From early studies of electricity, electrical phenomena were known to travel with great speed, and many experimenters worked on the application of electricity to communications at a distance. All the known effects of electricity—such as sparks, electrostatic attraction, chemical changes, electric shocks, and later electromagnetism—were applied to the problems of detecting controlled transmissions of electricity at various distances.[10]

In 1753, an anonymous writer in the Scots Magazine suggested an electrostatic telegraph. Using one wire for each letter of the alphabet, a message could be transmitted by connecting the wire terminals in turn to an electrostatic machine, and observing the deflection of pith balls at the far end.[11] The writer has never been positively identified, but the letter was signed C.M. and posted from Renfrew leading to a Charles Marshall of Renfrew being suggested.[12] Telegraphs employing electrostatic attraction were the basis of early experiments in electrical telegraphy in Europe, but were abandoned as being impractical and were never developed into a useful communication system.[13]
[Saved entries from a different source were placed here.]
(* ===== verification/Layout.v ===== *)
(** * The on-disk format (fs.h)

    The structures fs.c and mkfs.c lay over the bytes of a block: the super
    block, the inodes and the directory entries, with the accessors the code
    writes as field accesses through a cast pointer.  Each is a round trip:
    what a store leaves is what the load reads, and the other structures of
    the block keep their contents. *)

From S2P Require Import Prelude.

Definition BSIZE : Z := 512.
Definition FSSIZE : Z := 1000.
Definition ROOTINO : Z := 1.
Definition NDIRECT : Z := 12.
Definition NINDIRECT : Z := BSIZE / 4.
Definition MAXFILE : Z := NDIRECT + NINDIRECT.
Definition BPB : Z := BSIZE * 8.
Definition DIRSIZ : Z := 14.

(** A disk block's worth of bytes. *)
Definition blk (d : list Z) : Prop := length d = Z.to_nat BSIZE ∧ bytes d.

Lemma blk_len d : blk d → lenZ d = 512.
Proof. by intros [-> _]. Qed.

Lemma blk_splice off src d :
  blk d → bytes src → 0 ≤ off → off + lenZ src ≤ 512 → blk (splice off src d).
Proof.
  intros Hd Hs Ho Hl. pose proof (blk_len _ Hd) as Hlen. destruct Hd as [Hd Hb].
  split; [|by apply Forall_splice]. rw length_splice //. lia.
Qed.

Lemma blk_store k off v d :
  blk d → 0 ≤ off → off + Z.of_nat k ≤ 512 → blk (store k off v d).
Proof.
  intros. apply blk_splice; [done|apply bytes_le_encode|done|]. by rw length_le_encode.
Qed.

(** ** The super block *)

Record superblock := mkSb {
  sb_size : Z; sb_nblocks : Z; sb_ninodes : Z; sb_nlog : Z;
  sb_logstart : Z; sb_inodestart : Z; sb_bmapstart : Z;
}.

(** The structure laid over the first bytes of block 1. *)
Definition sb_decode (d : list Z) : superblock :=
  mkSb (load32 0 d) (load32 4 d) (load32 8 d) (load32 12 d)
    (load32 16 d) (load32 20 d) (load32 24 d).

(** ** Inodes *)

Record dinode := mkDinode {
  di_type : Z; di_major : Z; di_minor : Z; di_nlink : Z; di_size : Z; di_addrs : list Z;
}.

Definition sizeof_dinode : Z := 64.
Definition IPB : Z := BSIZE / sizeof_dinode.
Definition IBLOCK (i : Z) (sb : superblock) : Z := u32 (i / IPB + sb_inodestart sb).
Definition BBLOCK (b : Z) (sb : superblock) : Z := u32 (b / BPB + sb_bmapstart sb).

(** An array of 32-bit words in a block. *)
Fixpoint get_words (n : nat) (off : Z) (d : list Z) : list Z :=
  match n with
  | O => []
  | S n => load32 off d :: get_words n (off + 4) d
  end.

Fixpoint put_words (off : Z) (ws : list Z) (d : list Z) : list Z :=
  match ws with
  | [] => d
  | w :: ws => put_words (off + 4) ws (store32 off w d)
  end.

(** The [k]-th [struct dinode] of a block. *)
Definition get_dinode (k : Z) (d : list Z) : dinode :=
  let o := k * sizeof_dinode in
  mkDinode (i16 (load16 o d)) (i16 (load16 (o + 2) d)) (i16 (load16 (o + 4) d))
    (i16 (load16 (o + 6) d)) (load32 (o + 8) d) (get_words 13 (o + 12) d).

Definition put_dinode (k : Z) (x : dinode) (d : list Z) : list Z :=
  let o := k * sizeof_dinode in
  let d := store16 o (di_type x) d in
  let d := store16 (o + 2) (di_major x) d in
  let d := store16 (o + 4) (di_minor x) d in
  let d := store16 (o + 6) (di_nlink x) d in
  let d := store32 (o + 8) (di_size x) d in
  put_words (o + 12) (di_addrs x) d.

(** A dinode whose fields fit their types. *)
Record dinode_ok (x : dinode) : Prop := {
  dk_type : - 2 ^ 15 ≤ di_type x < 2 ^ 15;
  dk_major : - 2 ^ 15 ≤ di_major x < 2 ^ 15;
  dk_minor : - 2 ^ 15 ≤ di_minor x < 2 ^ 15;
  dk_nlink : - 2 ^ 15 ≤ di_nlink x < 2 ^ 15;
  dk_size : 0 ≤ di_size x < 2 ^ 32;
  dk_len : length (di_addrs x) = 13%nat;
  dk_addrs : Forall (λ w, 0 ≤ w < 2 ^ 32) (di_addrs x);
}.

Section words.
Implicit Types (off o : Z) (ws d : list Z).

Lemma put_words_spec off ws d :
  blk d → 0 ≤ off → off + 4 * lenZ ws ≤ 512 → Forall (λ w, 0 ≤ w < 2 ^ 32) ws →
  blk (put_words off ws d) ∧ get_words (length ws) off (put_words off ws d) = ws ∧
  (∀ k o, 0 ≤ o → o + Z.of_nat k ≤ off ∨ off + 4 * lenZ ws ≤ o → load k o (put_words off ws d) = load k o d).
Proof.
  revert off d. induction ws as [|w ws IH]; intros off d Hd Ho Hl Hw; [done|].
  pose proof (blk_len _ Hd) as Hlen. apply list.Forall_cons in Hw as [Hw Hws]. cbn [length] in Hl.
  destruct (IH (off + 4) (store32 off w d)) as (H1 & H2 & H3); [apply blk_store; [done|lia|lia]|lia|lia|done|].
  cbn [put_words get_words length]. split_and!; [done| |].
  - f_equal; [|done]. rw H3; [lia|lia|]. apply load_store_small; lia.
  - intros k o Ho' Hor. rw H3; [lia|lia|]. apply load_store_ne; lia.
Qed.

Lemma get_words_ext n off d d' :
  0 ≤ off → (∀ o, off ≤ o → o + 4 ≤ off + 4 * Z.of_nat n → load32 o d' = load32 o d) → get_words n off d' = get_words n off d.
Proof.
  revert off. induction n as [|n IH]; intros off Ho Hl; [done|]. simpl. f_equal; [apply Hl; lia|].
  apply IH; [lia|]. intros o H1 H2. apply Hl; lia.
Qed.

Lemma length_get_words n off d : length (get_words n off d) = n.
Proof. revert off. induction n; intros; simpl; auto. Qed.

Lemma get_words_range n off d : bytes d → Forall (λ w, 0 ≤ w < 2 ^ 32) (get_words n off d).
Proof.
  intros Hb. revert off. induction n as [|n IH]; intros off; simpl; constructor; [|done].
  by apply (load_range 4).
Qed.
End words.

(** A signed 16-bit field survives a store and a load. *)
Lemma i16_store16 o v d :
  0 ≤ o → o + 2 ≤ lenZ d → - 2 ^ 15 ≤ v < 2 ^ 15 → i16 (load16 o (store16 o v d)) = v.
Proof. intros. rw load_store_eq //. rw /i16. change (256 ^ Z.of_nat 2) with (2 ^ 16). lia. Qed.

Section dinodes.
Implicit Types (k j : Z) (d : list Z) (x : dinode).

(** Outside the inode nothing changes, and the block stays a block. *)
Lemma put_dinode_frame k x d :
  blk d → 0 ≤ k < IPB → length (di_addrs x) = 13%nat → Forall (λ w, 0 ≤ w < 2 ^ 32) (di_addrs x) →
  blk (put_dinode k x d) ∧
  (∀ n o, 0 ≤ o → o + Z.of_nat n ≤ k * 64 ∨ k * 64 + 64 ≤ o → load n o (put_dinode k x d) = load n o d).
Proof.
  rw /IPB. change (BSIZE / sizeof_dinode) with 8. intros Hd Hk Hl Ha. rw /put_dinode /sizeof_dinode.
  set (d1 := store16 (k * 64) _ d). set (d2 := store16 (k * 64 + 2) _ d1). set (d3 := store16 (k * 64 + 4) _ d2).
  set (d4 := store16 (k * 64 + 6) _ d3). set (d5 := store32 (k * 64 + 8) _ d4).
  assert (blk d1) as H1 by (apply blk_store; [done|lia|lia]). assert (blk d2) as H2 by (apply blk_store; [done|lia|lia]).
  assert (blk d3) as H3 by (apply blk_store; [done|lia|lia]). assert (blk d4) as H4 by (apply blk_store; [done|lia|lia]).
  assert (blk d5) as H5 by (apply blk_store; [done|lia|lia]).
  destruct (put_words_spec (k * 64 + 12) (di_addrs x) d5) as (Hb & _ & Hf); [done|lia|rw Hl; lia|done|].
  split; [done|]. intros n o Ho Hor. rw Hf; [done|rw Hl; lia|].
  rw /d5 load_store_ne; [lia|lia|rw (blk_len _ H4); lia|lia|]. rw /d4 load_store_ne; [lia|lia|rw (blk_len _ H3); lia|lia|].
  rw /d3 load_store_ne; [lia|lia|rw (blk_len _ H2); lia|lia|]. rw /d2 load_store_ne; [lia|lia|rw (blk_len _ H1); lia|lia|].
  rw /d1 load_store_ne //; rw ?(blk_len _ Hd); lia.
Qed.

(** Reading back the inode that was written. *)
Lemma get_put_dinode k x d :
  blk d → 0 ≤ k < IPB → dinode_ok x → get_dinode k (put_dinode k x d) = x.
Proof.
  rw /IPB. change (BSIZE / sizeof_dinode) with 8. intros Hd Hk [Ht Hma Hmi Hnl Hsz Hl Ha].
  rw /get_dinode /put_dinode /sizeof_dinode.
  set (d1 := store16 (k * 64) _ d). set (d2 := store16 (k * 64 + 2) _ d1). set (d3 := store16 (k * 64 + 4) _ d2).
  set (d4 := store16 (k * 64 + 6) _ d3). set (d5 := store32 (k * 64 + 8) _ d4).
  assert (blk d1) as H1 by (apply blk_store; [done|lia|lia]). assert (blk d2) as H2 by (apply blk_store; [done|lia|lia]).
  assert (blk d3) as H3 by (apply blk_store; [done|lia|lia]). assert (blk d4) as H4 by (apply blk_store; [done|lia|lia]).
  assert (blk d5) as H5 by (apply blk_store; [done|lia|lia]).
  destruct (put_words_spec (k * 64 + 12) (di_addrs x) d5) as (Hb & Hg & Hf); [done|lia|rw Hl; lia|done|].
  rw !Hf; try (rw Hl; lia); try lia.
  pose proof (blk_len _ Hd) as L0. pose proof (blk_len _ H1) as L1. pose proof (blk_len _ H2) as L2.
  pose proof (blk_len _ H3) as L3. pose proof (blk_len _ H4) as L4.
  rw Hl in Hg. rw Hg.
  assert (∀ o, k * 64 ≤ o → o + 2 ≤ k * 64 + 8 → load16 o d5 = load16 o d4) as E5.
  { intros o ? ?. rw /d5. apply load_store_ne; lia. }
  rw !E5; try lia.
  assert (i16 (load16 (k * 64 + 6) d4) = di_nlink x) as -> by (apply i16_store16; [lia|lia|done]).
  assert (i16 (load16 (k * 64 + 4) d4) = di_minor x) as ->.
  { rw /d4 load_store_ne; [lia..|]. apply i16_store16; [lia|lia|done]. }
  assert (i16 (load16 (k * 64 + 2) d4) = di_major x) as ->.
  { rw /d4 load_store_ne; [lia..|]. rw /d3 load_store_ne; [lia..|]. apply i16_store16; [lia|lia|done]. }
  assert (i16 (load16 (k * 64) d4) = di_type x) as ->.
  { rw /d4 load_store_ne; [lia..|]. rw /d3 load_store_ne; [lia..|]. rw /d2 load_store_ne; [lia..|].
    apply i16_store16; [lia|lia|done]. }
  rw /d5 load_store_small; [lia..|]. by destruct x.
Qed.

Lemma get_put_dinode_ne k j x d :
  blk d → 0 ≤ k < IPB → 0 ≤ j < IPB → j ≠ k →
  length (di_addrs x) = 13%nat → Forall (λ w, 0 ≤ w < 2 ^ 32) (di_addrs x) →
  get_dinode j (put_dinode k x d) = get_dinode j d.
Proof.
  intros Hd Hk Hj Hne Hl Ha. destruct (put_dinode_frame k x d Hd Hk Hl Ha) as [_ Hf].
  rw /get_dinode /sizeof_dinode. rw !Hf; try lia. f_equal. apply get_words_ext; [lia|]. intros o ? ?. apply Hf; lia.
Qed.
End dinodes.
In 1774, Georges-Louis Le Sage realised an early electric telegraph. The telegraph had a separate wire for each of the 26 letters of the alphabet and its range was only between two rooms of his home.[14]

In 1800, Alessandro Volta invented the voltaic pile, providing a continuous current of electricity for experimentation. This became a source of a low-voltage current that could be used to produce more distinct effects, and which was far less limited than the momentary discharge of an electrostatic machine, which with Leyden jars were the only previously known man-made sources of electricity.
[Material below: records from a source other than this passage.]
Lemma frees_vm a : a ≠ 0 → ∀ F s, krepr kend F s → tree kend 4 (k_mem s) a F →
  ∃ s' F', freevm kend a s = Ret tt s' ∧ freed (foot true 4 (k_mem s) a) F F' s s'.
Proof.
  intros Ha F s. rw /freevm. destruct (Z.eqb_spec a 0); [done|].
  exact (frees_table 3 (free_pdp kend) (frees_table 2 (free_pd kend) (frees_table 1 (free_pt kend) (frees_table 0 (kfree kend) frees_page))) F s a).
Qed.

(** C17: giving up an address space frees its tables and its pages, each once, and
    touches nothing else; a null page table panics. *)
Theorem freevm_correct F a X s :
  vspace kend F a X s →
  total (freevm kend a) s (λ _ s', ∃ F', freed (foot true 4 (k_mem s) a) F F' s s') ∧
  freevm kend 0 s = Panic "freevm: no pgdir" s.
Proof.
  intros [Hk Ht]. split; [|done]. pose proof (kpage_pos _ _ (tree_self _ _ _ _ _ Ht)).
  destruct (frees_vm a ltac:(lia) F s Hk) as (s' & F' & ? & ?); [|exists tt, s'; eauto].
  by eapply tree_drop.
Qed.

(** ** [setupkvm] *)

(** A table that is empty below its entry [i] has no tree. *)
Lemma kernel_root m d i v :
  kpage kend d → m !!! d = store64 (8 * i) v zpage → 256 ≤ i < 512 →
  foot true 4 m d = [d] ∧ ∀ va, uaddr va → pte 4 m d va = 0.
Proof.
  intros Hd E Hi. assert (∀ j, 0 ≤ j < 256 → entry m d j = 0) as Ej.
  { intros j Hj. destruct page_zpage as [Hl _]. rw /entry E load_store_ne; [lia|lia|rw Hl /PGSIZE; lia|lia|]. apply load_zpage. lia. }
  split.
  - rw foot_S (concat_ext _ (λ _, [])); [|by rw concat_nils].
    intros j Hj%elem_of_seqZ. change (lim 4) with 256 in Hj. rw /kid Ej //; lia.
  - intros va Hu. pose proof (idx_lim 4 va ltac:(lia) Hu) as Hi4. rw pte_SS. cbv zeta. rw Ej //.
Qed.

Lemma setupkvm_ok F d X s :
  krepr kend (d :: F) s → NoDup ((d :: F) ++ X) →
  ∃ s', setupkvm s = Ret d s' ∧ vspace kend F d X s' ∧ same s s' ∧ foot true 4 (k_mem s') d = [d] ∧
    (∀ va, uaddr va → pt s' d va = 0) ∧ ∀ p, p ≠ d → k_mem s' !! p = k_mem s !! p.
Proof.
  intros Hk Hn. rw /setupkvm. destruct (kalloc_ok kend _ s Hk) as (s1 & Hr1 & Hk1 & Em1 & ? & ? & ?). cbn [hd tl] in *.
  pose proof (kr_pages _ _ _ Hk) as Hp. apply list.Forall_cons in Hp as [Hd _]. pose proof (kr_nodup _ _ _ Hk) as Hn'.
  apply list.NoDup_cons in Hn' as [HdF _].
  erewrite run_bind; [|exact Hr1]. erewrite run_bind; [|exact (memset_zero kend F s1 d Hk1 Hd)]. set (s2 := set_mem _ s1).
  assert (krepr kend F s2) as Hk2 by (apply krepr_put; [done|done|apply page_zpage]).
  rw run_gets. set (v := Z.lor _ PTE_W). erewrite run_bind; [|apply (wr_entry kend F); [done|done|lia]].
  assert (k_mem s2 !!! d = zpage) as -> by apply lookup_total_insert_eq.
  set (s3 := set_mem _ s2). exists s3. assert (k_mem s3 !!! d = store64 (8 * 256) v zpage) as E3 by apply lookup_total_insert_eq.
  destruct (kernel_root (k_mem s3) d 256 v Hd E3) as [Hf Hpt]; [lia|]. split_and!; [done| |by split|done|exact Hpt|].
  - split; [apply krepr_put; [done|done|apply page_store; [apply page_zpage|lia]]|]. split; rw Hf; [done|by apply list.Forall_singleton].
  - intros q Hq. by rw /s3 /s2 /= !lookup_insert_ne // Em1.
Qed.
Another very early experiment in electrical telegraphy was an “electrochemical telegraph” created by the German physician, anatomist and inventor Samuel Thomas von Sömmering in 1809, based on an earlier 1804 design by Spanish polymath and scientist Francisco Salva Campillo.[15] Both their designs employed multiple wires (up to 35) to represent almost all Latin letters and numerals. Thus, messages could be conveyed electrically up to a few kilometers (in von Sömmering’s design), with each of the telegraph receiver’s wires immersed in a separate glass tube of acid. An electric current was sequentially applied by the sender through the various wires representing each letter of a message; at the recipient’s end, the currents electrolysed the acid in the tubes in sequence, releasing streams of hydrogen bubbles next to each associated letter or numeral. The telegraph receiver’s operator would watch the bubbles and could then record the transmitted message.[15] This is in contrast to later telegraphs that used a single wire (with ground return).